Wie der Waterbölles in den vergangenen Tagen bereits berichtete, halten inzwischen alle Gutachter ein DOC für machbar. Es gebe keine Grenzwerte, die überschritten würden und das Projekt so unmöglich machten. Das betonten die Gutachter auch gestern. Sowohl der heimische als auch der auswärtige Einzelhandel werde funktionsfähig bleiben – bei leichten Abstrichen in der Remscheider Innenstadt, betonte Marc Föhrer, und Jan Roth verwies auf die "planerisch gesicherten Bäume am Schützenplatz und entlang der Straße Am Stadion". Auch mit dem Verkehrslärm und den Schadstoffen (Feinstaub) gebe es keine unlösbaren Probleme. Allerdings müsse beim Bau des Parkhauses an der Fassade ein Lärmschutz mit eingeplant werden. An der schon heute problematischen Ringstraße zwischen Rader Straße und Trecknase werde sich dieLuftqualität zwar weiter verschlechtern. Aber das betreffe lediglich die Straßenmitte und gelange nicht bis zu den Hausfassaden, wie Dr. Frank Weiser vom Büro Brilon Bondzio Weiser, Ingenieurgesellschaft für Verkehrswesen mbH in Bochum, versicherte. Sein Verkehrsgutachten hatte sich gegenüber dem ersten Entwurf in den wesentlichen Punkten nicht verändert: Fast zwei Drittel der Besucher würden das neue DOC von Norden über die Autobahn ansteuern und ein knappes Drittel von Süden.

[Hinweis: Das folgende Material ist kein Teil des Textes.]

(** One lookup on the links is one lookup on the entries. *)
Lemma get_from_dict_lru c es obj args kf :
  lru_repr c es → Cache.key_func c = Some kf →
  (Cache.get_from_dict func c obj args).1
  = (lru_lookup (Cache.max_size c) (Cache.make_cache_key kf args) (func obj args)
       (es, Cache.full c)).1 ∧
  lru_repr (Cache.get_from_dict func c obj args).2
    (lru_lookup (Cache.max_size c) (Cache.make_cache_key kf args) (func obj args)
       (es, Cache.full c)).2.1 ∧
  Cache.full (Cache.get_from_dict func c obj args).2
  = (lru_lookup (Cache.max_size c) (Cache.make_cache_key kf args) (func obj args)
       (es, Cache.full c)).2.2.
Proof.
  intros (ls & Hinv & Hall) Hkf. unfold lru_lookup.
  set (k := Cache.make_cache_key kf args).
  destruct (Cache.cache_dict c !! k) as [l|] eqn:Hl.
  - destruct (inv_dict_ls _ _ _ Hinv _ _ Hl) as (Hin & HK & _).
    apply list_elem_of_split in Hin as (ls1 & ls2 & ->).
    apply Forall2_app_inv_l in Hall as (es1 & es' & Hall1 & Hall2 & ->).
    apply Forall2_cons_inv_l in Hall2 as ([k' r] & es2 & [HK' HR] & Hall2 & ->).
    simpl in HK', HR. rewrite HK in HK'. injection HK' as <-.
    pose proof (inv_nodup _ _ _ Hinv) as Hnd.
    apply NoDup_cons in Hnd as [_ Hnd]. apply NoDup_app in Hnd as (_ & Hdisj & Hnd2).
    apply NoDup_cons in Hnd2 as [Hl2 _].
    assert (Forall (λ e, e.1 ≠ k) es1) as Hes1.
    { apply (repr_keys_ne c (Cache.heap c) (ls1 ++ l :: ls2) ls1 es1 k l); try done.
      - apply (inv_ls_dict _ _ _ Hinv).
      - right. intros Hin. apply (Hdisj _ Hin). left.
      - intros l' Hin. apply elem_of_app. by left.
      - intros l' Hl'. congruence. }
    assert (Forall (λ e, e.1 ≠ k) es2) as Hes2.
    { apply (repr_keys_ne c (Cache.heap c) (ls1 ++ l :: ls2) ls2 es2 k l); try done.
      - apply (inv_ls_dict _ _ _ Hinv).
      - by right.
      - intros l' Hin. apply elem_of_app. right. by right.
      - intros l' Hl'. congruence. }
    rewrite lru_find_middle, filter_middle by done. simpl.
    destruct (get_from_dict_hit_order func _ c ls1 l ls2 obj args kf Hinv Hkf Hl)
      as (Hinv' & HKEY & HRESULT & -> & _ & -> & _).
    split; [by rewrite HR|]. split; [|done].
    exists (ls1 ++ ls2 ++ [l]). split; [done|]. rewrite <- app_assoc.
    apply Forall2_app; [|apply Forall2_app].
    + eapply Forall2_impl; [done|]. intros l' e. by rewrite HKEY, HRESULT.
    + eapply Forall2_impl; [done|]. intros l' e. by rewrite HKEY, HRESULT.
    + constructor; [|constructor]. by rewrite HKEY, HRESULT.
  - assert (lru_find k es = None) as ->.
    { apply lru_find_None.
      apply (repr_keys_ne c (Cache.heap c) ls ls es k 0%nat); try done.
      - apply (inv_ls_dict _ _ _ Hinv).
      - left. by rewrite Hl.
      - intros l'. by rewrite Hl. }
    destruct (func obj args) as [r|e] eqn:Hf.
    + destruct (Cache.full c) eqn:Hfull.
      * destruct ls as [|l0 ls0]; [by destruct (inv_full _ _ _ Hinv Hfull)|].
        apply Forall2_cons_inv_l in Hall as (e0 & es0 & _ & Hall & ->). simpl.
        destruct (get_from_dict_miss_evict_order func _ c l0 ls0 obj args kf r
                    Hinv Hkf Hl Hf I Hfull)
          as (k0 & Hinv' & _ & HK & HR & Hframe & -> & _ & _ & -> & _).
        split; [done|]. split; [|done].
        exists (ls0 ++ [Cache.root c]). split; [done|].
        apply Forall2_app; [by eapply Forall2_repr_frame|].
        constructor; [done | constructor].
      * destruct (get_from_dict_miss_append_order func _ c ls obj args kf r
                    Hinv Hkf Hl Hf I Hfull)
          as (Hinv' & HK & HR & Hframe & -> & _ & -> & _).
        simpl. split; [done|]. split.
        -- exists (ls ++ [Cache.next_loc c]). split; [done|].
           apply Forall2_app; [by eapply Forall2_repr_frame|].
           constructor; [done | constructor].
        -- destruct (Cache.max_size c) as [n|]; [|done].
           rewrite map_size_insert_None by done.
           destruct (repr_dict c ls es Hinv Hall) as [_ ->].
           f_equal. lia.
    + destruct (get_from_dict_miss_Raise func _ c ls obj args kf e Hinv Hkf Hl Hf)
        as (Hinv' & -> & _ & -> & _).
      simpl. split; [done|]. split; [|done].
      exists ls. split; [done|].
      unfold Cache.get_from_dict. rewrite Hkf. fold k. by rewrite Hl, Hf.
Qed.

Lemma lru_repr_init (obj : KBBase) :
  lru_repr (Cache.init_cache (T := T) Cache.__init__ obj) [].
Proof.
  exists []. split; [|constructor].
  unfold Cache.init_cache. split; simpl; try done.
  - apply NoDup_singleton.
  - repeat constructor.
  - by intros l ?%elem_of_nil.
Qed.
(** * ResNeXt / SE-ResNeXt architecture assembly (model/model_zoo/resnext.py)

    A shallow embedding of the module tree that [resnext.py] builds and of
    the control flow of its constructors.  The framework's layer classes
    ([nn.Conv2d], [nn.BatchNorm2d], ...) are recorded as layer descriptors
    that keep the arguments the source passes; the tensor arithmetic they
    perform is a parameter of the development (section [Forward]).  The
    framework's own checks of those arguments (a positive group count,
    non-negative widths, an integer class count, ...) are outside the source
    and outside this model: a constructor of the model returns [Ok] when the
    source's own statements raise nothing, so what is proved of a returned
    value holds of everything the program returns, while success of the
    program is stated only at configurations the source itself builds.  The one
    piece of floating-point arithmetic of the source, the bottleneck width
    [D], is evaluated in binary64. *)

From Stdlib Require Import ZArith Lia SpecFloat.
From stdpp Require Import base option list strings gmap pretty.

Local Open Scope string_scope.
Local Open Scope list_scope.
Local Open Scope Z_scope.

(** ** Python values, exceptions, dictionaries and floats *)

Module Py.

Die Berechnungen des Verkehrsgutachters zu den insgesamt 22 Verkehrsknoten rund um Lennep, die von einem DOC tangiert wären, stützen sich auf Verkehrszählungen am 10. und 11. Januar dieses Jahres. Berücksichtigt habe er auch eine allgemeine Verkehrszunahme um fünf Prozent bei Pkw und zehn Prozent bei Lkw sowie die geplanten elf Wohnungen auf dem Gelände des ehemaligen Lenneper Krankenhauses, erläuterte Weiser. Insbesondere seine Ausführungen zum künftigen Verkehr auf der „Spielberggasse und ‚Am Stadion“ (5.500 Fahrzeuge am Tag) stießen gestern bei vielen DOC-Gegnern auf Kritik und Unverständnis. Was wiederum den Verkehrsplaner wunderte: „Über die Wupperstraße fahren heute schon 7.000 Autos!“ Die DOC-Gegner/innen waren übrigens erkennbar am Beifall und an Zwischenrufen, deutlich in der Mehrheit; sie blieben aber ebenfalls größtenteils um Sachlichkeit bemüht.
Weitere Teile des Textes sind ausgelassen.